Ghana does not need genetically modified foods, Presiding Bishop of Perez Chapel International, Charles Agyinasare has said.
Genetically modified foods (GM foods) are produced from organisms that have had changes introduced into their DNA using the methods of genetic engineering.
There is currently a Plant Breeders’ Bill before Ghana’s parliament, which anti-GMO group Food Sovereignty Ghana (FSG), as well as other groups such as Peasant Farmers Association of Ghana and the Convention People’s Party (CPP), is fighting against. They argue that passing it as well as adopting the ARIPO Arusha PVP Protocol, will be detrimental to local farmers.
Preaching in church at the Perez Dome at Dzorwulu in Accra on Sunday July 31, Bishop Agyinasare added his voice to the anti-GMO campaign saying: “…I’m not being political, but genetically modified food is not what we want. … Genetically modified food is not what we want. What we want is the natural one that God gave us. In every seed, when you plant it, you get a harvest and when you get a harvest, there is seed in the harvest. … Some of the genetically modified foods, they make [them] in such a way that in creating it, they mix chemicals and when they produce the corn, no insect can eat it because they have put the genes of the corn in it so animals cannot spoil it, God made sure that when you have a seed, it can be destroyed, when you have fruits, it can be destroyed. With genetically modified foods, there are times you see an apple … you know some of the apples they sell by the road side, the apple, for six months it doesn’t get rotten. [For] proper apple that is not genetically modified, when you put it down, three to four days, you see that it starts changing colour. You see banana, one month the banana hasn’t changed colour. Normally when you take banana from the tree and it’s ripe and you put it down, three days, the banana will be changing colour; that is how God made it because God has a cycle that things must go [through].
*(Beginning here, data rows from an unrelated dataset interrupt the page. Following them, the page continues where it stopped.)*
(** ** The request *)

(** [struct drm_mode_fb_cmd2], with its three arrays of four. *)
Record drm_mode_fb_cmd2 := mk_cmd {
  width : Z; height : Z; pixel_format : Z; fb_flags : Z;
  handles : list Z; pitches : list Z; offsets : list Z }.

Definition nth4 (l : list Z) (i : Z) : Z := nth (Z.to_nat i) l 0.

Definition format_check (r : drm_mode_fb_cmd2) : Z :=
  let format := Z.land (pixel_format r) (Z.lxor DRM_FORMAT_BIG_ENDIAN (2 ^ 32 - 1)) in
  if one_of known_formats format then 0 else - EINVAL.

(** One round of the loop over the planes: 0, or the error that is returned. *)
Definition plane_check (r : drm_mode_fb_cmd2) (hsub vsub i : Z) : Z :=
  let width := width r / (if negb (i =? 0) then hsub else 1) in
  let height := height r / (if negb (i =? 0) then vsub else 1) in
  let cpp := drm_format_plane_cpp (pixel_format r) i in
  if nth4 (handles r) i =? 0 then - EINVAL else
  if u64 (width * cpp) >? 2 ^ 32 - 1 then - ERANGE else
  if u64 (u64 (height * nth4 (pitches r) i) + nth4 (offsets r) i) >? 2 ^ 32 - 1 then - ERANGE else
  if nth4 (pitches r) i <? u32 (width * cpp) then - EINVAL else 0.

Fixpoint planes_check (r : drm_mode_fb_cmd2) (hsub vsub : Z) (l : list Z) : Z :=
  match l with
  | [] => 0
  | i :: l => let ret := plane_check r hsub vsub i in
              if negb (ret =? 0) then ret else planes_check r hsub vsub l
  end.

Definition framebuffer_check (r : drm_mode_fb_cmd2) : Z :=
  let ret := format_check r in
  if negb (ret =? 0) then ret else
  let hsub := drm_format_horz_chroma_subsampling (pixel_format r) in
  let vsub := drm_format_vert_chroma_subsampling (pixel_format r) in
  let num_planes := drm_format_num_planes (pixel_format r) in
  if (width r =? 0) || negb (width r mod hsub =? 0) then - EINVAL else
  if (height r =? 0) || negb (height r mod vsub =? 0) then - EINVAL else
  planes_check r hsub vsub (seqZ 0 num_planes).

(** ** What the i915 accepts *)

Definition pitch_limit (c : chip) (tiling_mode : Z) : Z :=
  if (5 <=? gen c) && negb (is_valleyview c) then 32 * 1024
  else if 4 <=? gen c then (if negb (tiling_mode =? 0) then 16 * 1024 else 32 * 1024)
  else if 3 <=? gen c then (if negb (tiling_mode =? 0) then 8 * 1024 else 16 * 1024)
  else 8 * 1024.

(** The formats some plane of the chip supports. *)
Definition intel_format_ok (c : chip) (format : Z) : bool :=
  if one_of [DRM_FORMAT_C8; DRM_FORMAT_RGB565; DRM_FORMAT_XRGB8888; DRM_FORMAT_ARGB8888] format then true else
  if one_of [DRM_FORMAT_XRGB1555; DRM_FORMAT_ARGB1555] format then negb (gen c >? 3) else
  if one_of [DRM_FORMAT_XBGR8888; DRM_FORMAT_ABGR8888; DRM_FORMAT_XRGB2101010; DRM_FORMAT_ARGB2101010;
      DRM_FORMAT_XBGR2101010; DRM_FORMAT_ABGR2101010] format then negb (gen c <? 4) else
  if one_of [DRM_FORMAT_YUYV; DRM_FORMAT_UYVY; DRM_FORMAT_YVYU; DRM_FORMAT_VYUY] format then negb (gen c <? 5)
  else false.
“…It is only genetically modified foods that want to break the cycle [of natural regeneration of seeds]. It’s true. In genetically modified foods, the kind of grain that they give, when you plant that grain and it yields, what you get, you can’t plant it again because that is man-made. So you would always have to go to them to look for seed …” Bishop Agyinasare added.
Food Sovereignty Ghana in March issued a statement saying it was “stunned” and “disappointed” to learn that the Plant Breeders’ Bill was returning to the floor of Ghana’s parliament without the promised consultation with stakeholders as ordered by the Speaker of the House.
“To this end, we are in full support of the press conference organized by CSOs/FBOs on March 1, 2016, at which they called for the protection of farmers’ rights and food sovereignty in Ghana.
The statement signed by Edwin Kweku Andoh Baffour, Communications Director, said at the last time the bill came up on the floor of the House at the consideration stage on Tuesday, November 11, 2014, Speaker Edward Doe Adjaho urged Majority Leader Alban Bagbin, who was, at the time, Chairman of the Constitutional, Legal, and Parliamentary Affairs Committee, to have the body undertake “further consultation” with stakeholders before proceeding further with the bill.
“So far, there have been no consultation and no attempt to inform, apart from some propaganda efforts by the GMO lobby,” FSG said, adding: “We, therefore, find it strange that the Plant Breeders’ Bill is coming back to Parliament without a single consultation with any of the groups (Peasant Farmers Association of Ghana (PFAG), Centre for Indigenous Knowledge and Organizational Development, General Agricultural Workers Union, Ghana Catholic Bishops Conference, Ghana Muslims Mission, National House of Chiefs, Christian Council of Ghana, Apex Farmers Network of Ghana, Food Span and Ghana Trade and Livelihoods Coalition) that have petitioned Parliament.